> [What the task asks] Nothing but the lines from the one with "if i_addr x bn =? 0 then" down to the one with "bfree (i_dev x) (i_addr x i) ;;" should be returned, exactly and with both ends included, from the material below.

> [Dataset]

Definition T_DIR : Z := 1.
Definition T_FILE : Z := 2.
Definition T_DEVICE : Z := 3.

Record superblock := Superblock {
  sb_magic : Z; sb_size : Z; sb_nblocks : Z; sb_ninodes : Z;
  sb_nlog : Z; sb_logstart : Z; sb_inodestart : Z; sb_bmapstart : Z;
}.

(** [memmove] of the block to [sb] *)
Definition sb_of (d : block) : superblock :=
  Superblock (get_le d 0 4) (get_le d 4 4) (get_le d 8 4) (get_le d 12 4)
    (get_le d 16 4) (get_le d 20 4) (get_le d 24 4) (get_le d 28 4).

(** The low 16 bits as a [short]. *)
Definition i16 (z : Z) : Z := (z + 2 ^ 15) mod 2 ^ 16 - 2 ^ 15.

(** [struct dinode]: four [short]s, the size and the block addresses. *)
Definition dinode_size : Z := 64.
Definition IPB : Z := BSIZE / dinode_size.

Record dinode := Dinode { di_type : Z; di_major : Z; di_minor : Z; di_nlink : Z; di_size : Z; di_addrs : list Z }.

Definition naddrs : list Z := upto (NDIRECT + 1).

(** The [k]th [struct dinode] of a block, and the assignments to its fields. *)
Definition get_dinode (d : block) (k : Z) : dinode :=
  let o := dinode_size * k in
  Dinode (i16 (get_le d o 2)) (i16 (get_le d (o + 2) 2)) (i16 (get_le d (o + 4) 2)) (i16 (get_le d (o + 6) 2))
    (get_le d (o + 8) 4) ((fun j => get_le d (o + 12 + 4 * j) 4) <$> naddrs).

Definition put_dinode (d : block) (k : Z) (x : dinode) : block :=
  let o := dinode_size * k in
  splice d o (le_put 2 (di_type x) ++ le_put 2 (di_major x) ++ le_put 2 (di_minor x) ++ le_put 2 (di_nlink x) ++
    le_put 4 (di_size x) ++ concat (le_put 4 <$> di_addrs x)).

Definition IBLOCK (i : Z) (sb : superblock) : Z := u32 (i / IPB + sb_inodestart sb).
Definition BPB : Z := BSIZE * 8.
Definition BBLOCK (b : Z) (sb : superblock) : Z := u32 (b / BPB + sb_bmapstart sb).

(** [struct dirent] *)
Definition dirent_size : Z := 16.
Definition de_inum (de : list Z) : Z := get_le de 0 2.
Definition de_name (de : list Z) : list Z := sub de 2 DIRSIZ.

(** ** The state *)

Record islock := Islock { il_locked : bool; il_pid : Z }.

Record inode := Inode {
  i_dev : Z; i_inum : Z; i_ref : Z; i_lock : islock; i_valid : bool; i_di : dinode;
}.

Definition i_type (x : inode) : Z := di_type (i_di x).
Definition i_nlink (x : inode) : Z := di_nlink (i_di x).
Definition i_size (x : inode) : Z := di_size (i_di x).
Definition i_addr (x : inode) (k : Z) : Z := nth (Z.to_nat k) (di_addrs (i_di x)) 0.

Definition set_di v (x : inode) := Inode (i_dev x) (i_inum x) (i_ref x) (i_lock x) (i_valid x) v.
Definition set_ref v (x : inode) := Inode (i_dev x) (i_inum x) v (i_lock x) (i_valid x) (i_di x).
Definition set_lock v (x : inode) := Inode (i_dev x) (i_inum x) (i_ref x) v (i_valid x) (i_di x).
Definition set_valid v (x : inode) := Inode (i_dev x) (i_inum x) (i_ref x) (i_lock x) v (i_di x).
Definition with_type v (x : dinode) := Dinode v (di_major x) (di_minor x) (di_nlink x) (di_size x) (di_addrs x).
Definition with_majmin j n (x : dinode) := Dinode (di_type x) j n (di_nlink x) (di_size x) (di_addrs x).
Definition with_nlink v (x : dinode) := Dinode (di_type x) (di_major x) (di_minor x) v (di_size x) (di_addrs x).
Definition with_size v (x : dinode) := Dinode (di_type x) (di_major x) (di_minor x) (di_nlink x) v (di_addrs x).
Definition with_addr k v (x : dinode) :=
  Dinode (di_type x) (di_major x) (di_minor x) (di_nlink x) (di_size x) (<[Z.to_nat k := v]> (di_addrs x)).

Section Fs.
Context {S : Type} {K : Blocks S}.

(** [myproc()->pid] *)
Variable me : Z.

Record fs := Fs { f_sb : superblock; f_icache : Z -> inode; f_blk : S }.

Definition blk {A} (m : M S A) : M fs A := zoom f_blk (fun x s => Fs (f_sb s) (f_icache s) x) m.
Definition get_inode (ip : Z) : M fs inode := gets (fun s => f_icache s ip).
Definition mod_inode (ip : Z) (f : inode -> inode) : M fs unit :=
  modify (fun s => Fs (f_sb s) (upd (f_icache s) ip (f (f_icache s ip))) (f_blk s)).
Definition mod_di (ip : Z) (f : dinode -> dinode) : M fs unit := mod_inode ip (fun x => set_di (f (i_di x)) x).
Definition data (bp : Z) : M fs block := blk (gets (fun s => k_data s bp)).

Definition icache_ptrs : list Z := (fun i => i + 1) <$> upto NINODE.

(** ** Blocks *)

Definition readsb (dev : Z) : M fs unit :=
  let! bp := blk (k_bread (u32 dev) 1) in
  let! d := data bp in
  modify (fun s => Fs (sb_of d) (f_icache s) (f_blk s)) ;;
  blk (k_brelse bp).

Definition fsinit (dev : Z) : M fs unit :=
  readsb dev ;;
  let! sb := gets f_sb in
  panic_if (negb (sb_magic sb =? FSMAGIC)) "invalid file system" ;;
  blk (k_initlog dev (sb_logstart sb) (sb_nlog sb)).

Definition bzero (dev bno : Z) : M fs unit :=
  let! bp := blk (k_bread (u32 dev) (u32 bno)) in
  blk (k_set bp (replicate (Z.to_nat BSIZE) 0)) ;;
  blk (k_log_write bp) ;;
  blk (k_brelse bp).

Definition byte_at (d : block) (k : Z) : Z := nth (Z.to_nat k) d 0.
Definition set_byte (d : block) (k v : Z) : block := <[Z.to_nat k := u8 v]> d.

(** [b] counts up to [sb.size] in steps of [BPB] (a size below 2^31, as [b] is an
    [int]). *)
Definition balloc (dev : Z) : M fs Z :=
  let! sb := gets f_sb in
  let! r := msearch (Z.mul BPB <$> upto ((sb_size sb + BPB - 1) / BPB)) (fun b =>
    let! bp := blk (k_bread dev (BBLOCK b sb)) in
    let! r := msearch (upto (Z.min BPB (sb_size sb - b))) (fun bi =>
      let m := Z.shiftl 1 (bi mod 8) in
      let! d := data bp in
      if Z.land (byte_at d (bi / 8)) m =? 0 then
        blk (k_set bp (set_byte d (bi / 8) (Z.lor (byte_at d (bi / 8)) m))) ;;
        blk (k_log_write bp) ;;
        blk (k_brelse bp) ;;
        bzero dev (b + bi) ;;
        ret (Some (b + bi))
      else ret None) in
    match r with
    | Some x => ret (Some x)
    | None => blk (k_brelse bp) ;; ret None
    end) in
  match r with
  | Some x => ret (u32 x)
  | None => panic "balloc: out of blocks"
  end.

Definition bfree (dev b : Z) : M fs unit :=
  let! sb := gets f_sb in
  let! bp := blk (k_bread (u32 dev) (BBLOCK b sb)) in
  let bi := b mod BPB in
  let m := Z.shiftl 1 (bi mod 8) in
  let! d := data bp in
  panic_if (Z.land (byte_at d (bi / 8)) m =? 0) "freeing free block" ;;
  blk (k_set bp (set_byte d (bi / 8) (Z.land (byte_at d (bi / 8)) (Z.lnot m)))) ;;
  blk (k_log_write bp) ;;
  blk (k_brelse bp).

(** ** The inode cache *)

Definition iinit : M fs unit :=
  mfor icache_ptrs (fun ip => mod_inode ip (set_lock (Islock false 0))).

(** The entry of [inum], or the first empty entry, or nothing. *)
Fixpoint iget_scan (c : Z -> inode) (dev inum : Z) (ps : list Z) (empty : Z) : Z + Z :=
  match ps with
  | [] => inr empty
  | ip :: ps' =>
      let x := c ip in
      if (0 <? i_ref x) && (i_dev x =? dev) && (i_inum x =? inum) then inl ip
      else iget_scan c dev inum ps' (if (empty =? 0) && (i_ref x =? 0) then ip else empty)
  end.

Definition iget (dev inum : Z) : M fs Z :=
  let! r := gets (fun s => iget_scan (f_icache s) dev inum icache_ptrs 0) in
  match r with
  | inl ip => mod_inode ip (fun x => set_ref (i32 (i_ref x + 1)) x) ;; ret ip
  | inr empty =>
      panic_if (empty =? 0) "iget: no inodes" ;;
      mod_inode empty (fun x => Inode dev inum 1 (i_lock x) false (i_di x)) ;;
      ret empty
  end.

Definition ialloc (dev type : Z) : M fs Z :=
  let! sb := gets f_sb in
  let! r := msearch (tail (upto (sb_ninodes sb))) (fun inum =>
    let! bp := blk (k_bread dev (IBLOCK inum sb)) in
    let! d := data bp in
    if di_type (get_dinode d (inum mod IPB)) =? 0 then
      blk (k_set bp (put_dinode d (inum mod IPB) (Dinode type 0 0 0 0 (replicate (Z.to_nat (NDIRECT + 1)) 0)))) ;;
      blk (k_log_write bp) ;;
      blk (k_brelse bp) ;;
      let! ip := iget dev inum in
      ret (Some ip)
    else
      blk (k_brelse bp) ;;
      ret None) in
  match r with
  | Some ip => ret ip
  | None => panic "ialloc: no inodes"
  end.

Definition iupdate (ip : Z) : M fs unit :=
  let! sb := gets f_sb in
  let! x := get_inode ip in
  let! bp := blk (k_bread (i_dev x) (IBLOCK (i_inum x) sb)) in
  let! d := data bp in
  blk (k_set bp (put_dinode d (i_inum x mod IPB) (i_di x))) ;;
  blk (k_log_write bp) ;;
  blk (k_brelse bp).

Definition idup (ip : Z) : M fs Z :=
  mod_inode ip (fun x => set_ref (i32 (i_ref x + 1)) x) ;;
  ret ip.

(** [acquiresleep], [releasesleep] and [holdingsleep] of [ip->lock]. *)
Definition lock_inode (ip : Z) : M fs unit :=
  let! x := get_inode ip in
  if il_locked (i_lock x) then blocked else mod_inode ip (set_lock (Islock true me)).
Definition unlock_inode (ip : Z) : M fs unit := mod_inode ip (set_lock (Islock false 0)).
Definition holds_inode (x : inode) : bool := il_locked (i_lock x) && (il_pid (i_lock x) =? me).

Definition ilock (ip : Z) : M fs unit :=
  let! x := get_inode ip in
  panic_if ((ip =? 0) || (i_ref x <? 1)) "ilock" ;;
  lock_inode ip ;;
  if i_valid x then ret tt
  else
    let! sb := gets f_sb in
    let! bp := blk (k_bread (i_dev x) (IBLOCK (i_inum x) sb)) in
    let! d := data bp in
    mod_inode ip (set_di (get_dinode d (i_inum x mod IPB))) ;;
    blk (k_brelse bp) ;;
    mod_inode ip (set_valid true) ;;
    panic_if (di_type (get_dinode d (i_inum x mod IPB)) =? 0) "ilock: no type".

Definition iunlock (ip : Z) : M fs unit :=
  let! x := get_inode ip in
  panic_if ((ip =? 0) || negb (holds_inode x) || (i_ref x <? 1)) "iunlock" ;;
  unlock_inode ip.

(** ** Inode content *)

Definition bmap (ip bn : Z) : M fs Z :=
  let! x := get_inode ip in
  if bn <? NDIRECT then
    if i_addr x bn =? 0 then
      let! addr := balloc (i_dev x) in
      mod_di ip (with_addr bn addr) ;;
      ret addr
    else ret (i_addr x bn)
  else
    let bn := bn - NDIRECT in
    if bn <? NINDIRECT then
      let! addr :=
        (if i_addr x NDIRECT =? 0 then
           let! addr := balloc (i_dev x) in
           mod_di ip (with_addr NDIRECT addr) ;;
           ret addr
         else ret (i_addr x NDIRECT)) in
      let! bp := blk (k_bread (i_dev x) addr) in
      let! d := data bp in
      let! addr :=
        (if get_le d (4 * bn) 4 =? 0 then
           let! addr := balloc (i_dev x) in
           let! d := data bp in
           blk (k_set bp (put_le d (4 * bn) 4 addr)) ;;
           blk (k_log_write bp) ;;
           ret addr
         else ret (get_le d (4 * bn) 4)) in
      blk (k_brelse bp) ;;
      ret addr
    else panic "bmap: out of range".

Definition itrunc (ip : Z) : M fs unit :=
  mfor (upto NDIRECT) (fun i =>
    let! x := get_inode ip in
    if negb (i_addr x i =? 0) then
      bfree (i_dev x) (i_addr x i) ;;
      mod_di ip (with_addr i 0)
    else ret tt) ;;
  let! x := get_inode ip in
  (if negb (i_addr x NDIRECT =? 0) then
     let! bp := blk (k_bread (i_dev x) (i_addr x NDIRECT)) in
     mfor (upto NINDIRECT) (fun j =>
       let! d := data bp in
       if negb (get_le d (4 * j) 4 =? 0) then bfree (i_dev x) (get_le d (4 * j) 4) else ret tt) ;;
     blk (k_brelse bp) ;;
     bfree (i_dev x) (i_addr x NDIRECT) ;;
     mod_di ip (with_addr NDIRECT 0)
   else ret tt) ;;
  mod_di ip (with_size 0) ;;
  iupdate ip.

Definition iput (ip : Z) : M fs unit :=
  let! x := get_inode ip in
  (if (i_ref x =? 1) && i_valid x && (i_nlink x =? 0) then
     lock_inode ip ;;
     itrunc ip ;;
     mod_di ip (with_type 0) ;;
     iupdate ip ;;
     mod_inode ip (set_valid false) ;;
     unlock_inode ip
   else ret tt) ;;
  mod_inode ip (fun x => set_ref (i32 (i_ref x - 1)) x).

> [Result]
    if i_addr x bn =? 0 then
      let! addr := balloc (i_dev x) in
      mod_di ip (with_addr bn addr) ;;
      ret addr
    else ret (i_addr x bn)
  else
    let bn := bn - NDIRECT in
    if bn <? NINDIRECT then
      let! addr :=
        (if i_addr x NDIRECT =? 0 then
           let! addr := balloc (i_dev x) in
           mod_di ip (with_addr NDIRECT addr) ;;
           ret addr
         else ret (i_addr x NDIRECT)) in
      let! bp := blk (k_bread (i_dev x) addr) in
      let! d := data bp in
      let! addr :=
        (if get_le d (4 * bn) 4 =? 0 then
           let! addr := balloc (i_dev x) in
           let! d := data bp in
           blk (k_set bp (put_le d (4 * bn) 4 addr)) ;;
           blk (k_log_write bp) ;;
           ret addr
         else ret (get_le d (4 * bn) 4)) in
      blk (k_brelse bp) ;;
      ret addr
    else panic "bmap: out of range".

Definition itrunc (ip : Z) : M fs unit :=
  mfor (upto NDIRECT) (fun i =>
    let! x := get_inode ip in
    if negb (i_addr x i =? 0) then
      bfree (i_dev x) (i_addr x i) ;;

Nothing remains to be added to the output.